Grid reliability challenges, emission increases and price spikes

ISO New England, the operator of the region’s power system, recently announced that electricity supplies should be sufficient to meet the region’s demand for electricity this winter barring “unexpected resource outages or fuel delivery constraints.” For those who expect affordable, reliable electricity 24/7, this should be a cause for concern.

Natural gas generates about half of the region’s electricity. It is also used to heat about 40 percent of all households and remains the heating fuel of choice for new homes in New England. In addition, some 260,000 businesses and manufacturers rely on natural gas for industrial processes and space heating.

While the region’s demand for natural gas has increased substantially, natural gas infrastructure has not kept pace. Pipeline constraints during cold weather contributed to more than $7 billion in higher energy costs over several recent winters as the system struggled to meet demand from both space heating and power generation customers.

This winter, ISO has identified about 3,450 MW of natural gas-fired generating capacity (about a quarter of the total) that may be at risk of not being able to get fuel this winter.

To make sure the lights stay on, ISO has instituted for the fourth year in a row a “winter reliability program,” which pays power plant owners to buy and store oil or liquefied natural gas (LNG) as a back-up if natural gas-fired plants can’t get enough fuel during the winter. At a cost of $38 million last year, these measures are essential to ensure reliability, but they are limited, potentially costly short-term fixes.

LNG imports supply about 30 percent of the region’s peak winter day natural gas requirements. Since LNG is traded globally, pricing varies and can be expensive. It is also transported from foreign countries to New England by tankers – which can be delayed in severe weather, making price and availability uncertain.

Burning oil is also costly and jeopardizes the significant progress the region has made in reducing carbon emissions from electricity generation, which are down 26 percent since 2000.

Even with winter reliability measures in place, ISO notes emergency procedures may be needed to maintain reliability under a combination of extreme cold, power plant outages and limitations on natural gas delivery.
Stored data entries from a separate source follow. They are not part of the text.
(** The loop over bad code points, in any order and on any sequence of code
    points: an element is quoted when it is in the list, and kept
    otherwise. *)
Lemma escape_with_code_points (order chunks : list jsstring) :
  Forall (λ p, is_code_point p = true ∧ bad p = true) order →
  Forall (λ q, is_code_point q = true) chunks →
  escape_with order (List.concat chunks) =
    List.concat
      (List.map (λ q, if bool_decide (q ∈ order) then quoted (charCodeAt0 q) else q)
         chunks).
Proof.
  intros Horder. revert chunks.
  induction Horder as [|p order [Hp Hbad] Horder IH]; intros chunks Hchunks.
  - symmetry. apply concat_map_id_Forall, Forall_forall. by intros q _.
  - change (escape_with (p :: order) (List.concat chunks))
      with (escape_with order (escape_step (List.concat chunks) p)).
    rewrite escape_step_code_points by done.
    pose (h := λ q : jsstring,
            if bool_decide (q = p) then units (quoted (charCodeAt0 p)) else [q]).
    assert (List.concat
              (List.map (λ q, if bool_decide (q = p) then quoted (charCodeAt0 p) else q)
                 chunks) = List.concat (List.flat_map h chunks)) as ->.
    { rewrite concat_flat_map.
      apply concat_map_ext_Forall, Forall_forall. intros q _. unfold h.
      case_bool_decide; [by rewrite concat_units|].
      simpl. by rewrite app_nil_r. }
    assert (Forall (λ y : jsstring, is_code_point y = true ∧ bad y = false)
              (units (quoted (charCodeAt0 p)))) as Hunits.
    { unfold units. apply Forall_forall. intros y Hy.
      apply list_elem_of_In, in_map_iff in Hy as (a & <- & Ha).
      pose proof (quoted_allowed (charCodeAt0 p)) as Hq.
      rewrite Forall_forall in Hq. apply list_elem_of_In, Hq in Ha.
      destruct (allowed_not_surrogate _ Ha) as [Hh Hl].
      simpl. by rewrite Hh, Hl, Ha. }
    rewrite IH.
    + rewrite concat_map_flat_map.
      apply concat_map_ext_Forall, Forall_forall. intros q _. unfold h.
      case_bool_decide as Hqp.
      * subst q. rewrite (bool_decide_true (p ∈ p :: order)) by (apply elem_of_cons; by left).
        rewrite concat_map_id_Forall; [apply concat_units|].
        eapply Forall_impl; [exact Hunits|]. intros y [_ Hy]. cbv beta.
        rewrite bool_decide_false; [done|]. intros Hin.
        rewrite Forall_forall in Horder. destruct (Horder _ Hin). congruence.
      * simpl. rewrite app_nil_r.
        rewrite (bool_decide_ext (q ∈ p :: order) (q ∈ order)); [done|].
        rewrite elem_of_cons. tauto.
    + apply Forall_forall. intros y Hy.
      apply list_elem_of_In, in_flat_map in Hy as (q & Hq & Hy). unfold h in Hy.
      case_bool_decide.
      * rewrite Forall_forall in Hunits. by apply Hunits, list_elem_of_In.
      * destruct Hy as [<-|[]]. rewrite Forall_forall in Hchunks.
        by apply Hchunks, list_elem_of_In.
Qed.
Definition rbind {A B} (r : result A) (k : A -> result B) : result B :=
  match r with
  | Ok a => k a
  | Raised => Raised
  | Unmodelled => Unmodelled
  end.

Declare Scope result_scope.
Delimit Scope result_scope with res.
Notation "x <- r ;; k" := (rbind r (fun x => k))
  (at level 61, r at next level, right associativity) : result_scope.

Fixpoint rmap {A B} (f : A -> result B) (l : list A) : result (list B) :=
  match l with
  | [] => Ok []
  | a :: l' =>
      (b <- f a ;; bs <- rmap f l' ;; Ok (b :: bs))%res
  end.

Definition of_option {A} (o : option A) : result A :=
  match o with Some a => Ok a | None => Raised end.

(* --------------------------------------------------------------------- *)
(** ** Strings                                                            *)
(* --------------------------------------------------------------------- *)

Module Str.

(** [s.endswith(ext)]. *)
Fixpoint ends_with (ext s : string) : bool :=
  (ext =? s) ||
  match s with
  | EmptyString => false
  | String _ s' => ends_with ext s'
  end.

(** [old in s] for strings. *)
Fixpoint contains (old s : string) : bool :=
  String.prefix old s ||
  match s with
  | EmptyString => false
  | String _ s' => contains old s'
  end.

(** [s.replace(old, new)] for a non-empty [old], as at every call of the
    program: occurrences are replaced from the left, without overlap.
    [skip] counts the characters of a matched occurrence still to drop. *)
Fixpoint replace_aux (old new : string) (skip : nat) (s : string) : string :=
  match s with
  | EmptyString => EmptyString
  | String c s' =>
      match skip with
      | S k => replace_aux old new k s'
      | O =>
          if String.prefix old s
          then new ++ replace_aux old new (String.length old - 1) s'
          else String c (replace_aux old new 0 s')
      end
  end.

Definition replace (old new s : string) : string := replace_aux old new 0 s.

(** [fnmatch] for the patterns of the program: literal characters and
    [*], which stands for any run of characters, the empty one too. *)
Fixpoint fnmatch (pat name : string) {struct pat} : bool :=
  match pat with
  | EmptyString => match name with EmptyString => true | _ => false end
  | String c pat' =>
      if Ascii.eqb c "*"%char
      then (fix star (n : string) : bool :=
              fnmatch pat' n ||
              match n with
              | EmptyString => false
              | String _ n' => star n'
              end) name
      else match name with
           | EmptyString => false
           | String d name' => Ascii.eqb c d && fnmatch pat' name'
           end
  end.

(** [sorted] on file names of one directory: insertion by [<=] on strings
    (code-point order). *)
Fixpoint insert_name (x : string) (l : list string) : list string :=
  match l with
  | [] => [x]
  | y :: l' => if String.leb x y then x :: l else y :: insert_name x l'
  end.

Definition sorted (l : list string) : list string := fold_right insert_name [] l.

End Str.

Example replace_ex1 : Str.replace "value." "" "value.date" = "date".
Proof. reflexivity. Qed.
Example replace_ex2 : Str.replace "aa" "b" "aaa" = "ba".
Proof. reflexivity. Qed.
Example fnmatch_ex1 : Str.fnmatch "steps-*.json" "steps-2023-01-01.json" = true.
Proof. reflexivity. Qed.
Example fnmatch_ex2 : Str.fnmatch "*.json" ".json" = true.
Proof. reflexivity. Qed.
Example fnmatch_ex3 : Str.fnmatch "*.json" "a.jsonx" = false.
Proof. reflexivity. Qed.

(* ===================================================================== *)
(** * The part of pandas the program uses                                 *)
(* ===================================================================== *)

Module Pd.

(** A parsed timestamp (nanoseconds since the epoch), or [None] for NaT. *)
Definition stamp : Type := option Z.

(** A table cell: a value as loaded from JSON, the NaN pandas puts where a
    record has no such key, a timestamp, or NaT. *)
Inductive cell : Type :=
| Missing
| Val (j : json)
| Time (t : Z)
| NaT.

Definition of_stamp (s : stamp) : cell :=
  match s with Some t => Time t | None => NaT end.

(** A row carries its index label and its cells by column label; a column
    the row has no entry for reads as NaN. *)
Record Row : Type := mkRow { label : cell; fields : dict cell }.

Record DataFrame : Type := mkDF {
  index_name : option string;
  columns : list string;
  rows : list Row
}.

Definition get (c : string) (r : Row) : cell :=
  match dict_get c (fields r) with Some v => v | None => Missing end.

Definition mem (c : string) (l : list string) : bool := existsb (String.eqb c) l.

Definition has_column (c : string) (df : DataFrame) : bool := mem c (columns df).

(** [df[c]] and [df.c]: raise when there is no such column. *)
Definition column (c : string) (df : DataFrame) : result (list cell) :=
  if has_column c df then Ok (map (get c) (rows df)) else Raised.

Definition index (df : DataFrame) : list cell := map label (rows df).

Definition empty : DataFrame := mkDF None [] [].

Fixpoint nodupb (l : list string) : bool :=
  match l with
  | [] => true
  | x :: l' => negb (mem x l') && nodupb l'
  end.

Definition remove_key {V} (k : string) (d : dict V) : dict V :=
  filter (fun kv => negb (fst kv =? k)) d.

Definition remove_name (k : string) (l : list string) : list string :=
  filter (fun c => negb (c =? k)) l.

(** ** [DataFrame(records)]: columns in order of first appearance, rows
    labelled 0, 1, 2, ... *)
Definition add_key (acc : list string) (k : string) : list string :=
  if mem k acc then acc else acc ++ [k].

Definition union_keys (recs : list (dict cell)) : list string :=
  fold_left (fun acc d => fold_left add_key (map fst d) acc) recs [].

Fixpoint range_rows (i : Z) (recs : list (dict cell)) : list Row :=
  match recs with
  | [] => []
  | d :: recs' => mkRow (Val (JInt i)) d :: range_rows (i + 1) recs'
  end.

Definition from_records (recs : list (dict cell)) : DataFrame :=
  mkDF None (union_keys recs) (range_rows 0 recs).

(** ** [json_normalize(data, sep=sep)] (no record path) *)

Definition is_obj (j : json) : bool :=
  match j with JObj _ => true | _ => false end.

Definition join_key (sep key k : string) : string :=
  if key =? "" then k else (key ++ sep ++ k)%string.

(** [_normalise_json]: the leaves of a nested object in depth-first order,
    each under its joined key. *)
Fixpoint normalise_json (sep key : string) (j : json) {struct j} : list (string * json) :=
  match j with
  | JObj d =>
      (fix items (d : list (string * json)) : list (string * json) :=
         match d with
         | [] => []
         | (k, v) :: d' => normalise_json sep (join_key sep key k) v ++ items d'
         end) d
  | _ => [(key, j)]
  end.

Definition as_cells (d : dict json) : dict cell :=
  map (fun kv => (fst kv, Val (snd kv))) d.

(** [_normalise_json_ordered]: top-level scalars first, then the flattened
    nested objects. *)
Definition normalise_json_ordered (sep : string) (d : dict json) : dict cell :=
  let top := filter (fun kv => negb (is_obj (snd kv))) d in
  let nested :=
    dict_of_items (normalise_json sep "" (JObj (filter (fun kv => is_obj (snd kv)) d))) in
  as_cells (dict_update top nested).

(** [_simple_json_normalize] on one element: an object is flattened, a
    scalar gives the empty record. *)
Definition simple_json_normalize (sep : string) (j : json) : result (dict cell) :=
  match j with
  | JObj d => Ok (normalise_json_ordered sep d)
  | JArr _ => Unmodelled
  | _ => Ok []
  end.

Definition json_normalize_list (sep : string) (data : list json) : result DataFrame :=
  match data with
  | [] => Ok empty
  | _ => (recs <- rmap (simple_json_normalize sep) data ;; Ok (from_records recs))%res
  end.

(** The argument is a list, or one object (taken as a one-element list);
    anything else raises. *)
Definition json_normalize (sep : string) (data : json) : result DataFrame :=
  match data with
  | JArr l => json_normalize_list sep l
  | JObj _ => json_normalize_list sep [data]
  | _ => Raised
  end.

(** ** [json_normalize(data, record_path=..., meta=..., errors="ignore")] *)

(** [nested_to_record] on one record: the dictionary is copied, then every
    nested object is popped and its flattened items written back. *)
Fixpoint nested_to_record (sep prefix : string) (top : bool) (j : json) {struct j} : dict json :=
  match j with
  | JObj d =>
      (fix items (its : list (string * json)) (new_d : dict json) : dict json :=
         match its with
         | [] => new_d
         | (k, v) :: rest =>
             let newkey := if top then k else (prefix ++ sep ++ k)%string in
             match v with
             | JObj _ =>
                 items rest
                   (dict_update (remove_key k new_d) (nested_to_record sep newkey false v))
             | _ =>
                 if top then items rest new_d
                 else items rest (dict_set newkey v (remove_key k new_d))
             end
         end) d d
  | _ => []
  end.

Definition flatten_record (sep : string) (j : json) : result (dict cell) :=
  match j with
  | JObj _ => Ok (as_cells (nested_to_record sep "" true j))
  | _ => Unmodelled
  end.

(** [_pull_records]: the list under key [k]; a null gives no records, a
    missing key or any other value raises. *)
Definition pull_records (obj : json) (k : string) : result (list json) :=
  match obj with
  | JObj d =>
      match dict_get k d with
      | Some (JArr l) => Ok l
      | Some JNull | Some JNaN => Ok []
      | _ => Raised
      end
  | _ => Raised
  end.

(** [obj[k]] followed by the iteration of [_recursive_extract] over it. *)
Definition descend (obj : json) (k : string) : result (list json) :=
  match obj with
  | JObj d =>
      match dict_get k d with
      | Some (JObj d') => Ok [JObj d']
      | Some (JArr l) => Ok l
      | Some (JStr "") => Ok []
      | _ => Raised
      end
  | _ => Raised
  end.

Fixpoint pull_path (path : list string) (obj : json) {struct path} : result (list json) :=
  match path with
  | [] => Raised
  | k :: rest =>
      match rest with
      | [] => pull_records obj k
      | _ :: _ =>
          (objs <- descend obj k ;;
           groups <- rmap (pull_path rest) objs ;;
           Ok (List.concat groups))%res
      end
  end.

(** [_pull_field] for a top-level meta key under [errors="ignore"]. *)
Definition pull_meta (obj : json) (k : string) : result (string * cell) :=
  match obj with
  | JObj d =>
      match dict_get k d with
      | Some v => Ok (k, Val v)
      | None => Ok (k, Missing)
      end
  | _ => Raised
  end.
Beyond this winter, the situation is expected to become more uncertain in the spring as the region will lose 1,500 MW of coal and oil-fired generation. It will be replaced primarily by new gas-fired generation despite lack of additional natural gas infrastructure. ISO has warned that the operating situation is “precarious” and may be “unsustainable by 2019” when options to maintain reliability will become even more limited.

On a positive note, the recently completed Algonquin Incremental Market (AIM) Project will bring additional natural gas from the Appalachian Basin into New England to help meet winter demand. However, the project’s customers are not power plant operators but local gas companies serving homes and businesses.

More pipeline capacity for power generation is needed to ensure delivery year-round. According to ISO’s 2016 Regional Electricity Outlook, it will take a combination of pipeline, LNG and storage solutions to address both reliability risks and price volatility.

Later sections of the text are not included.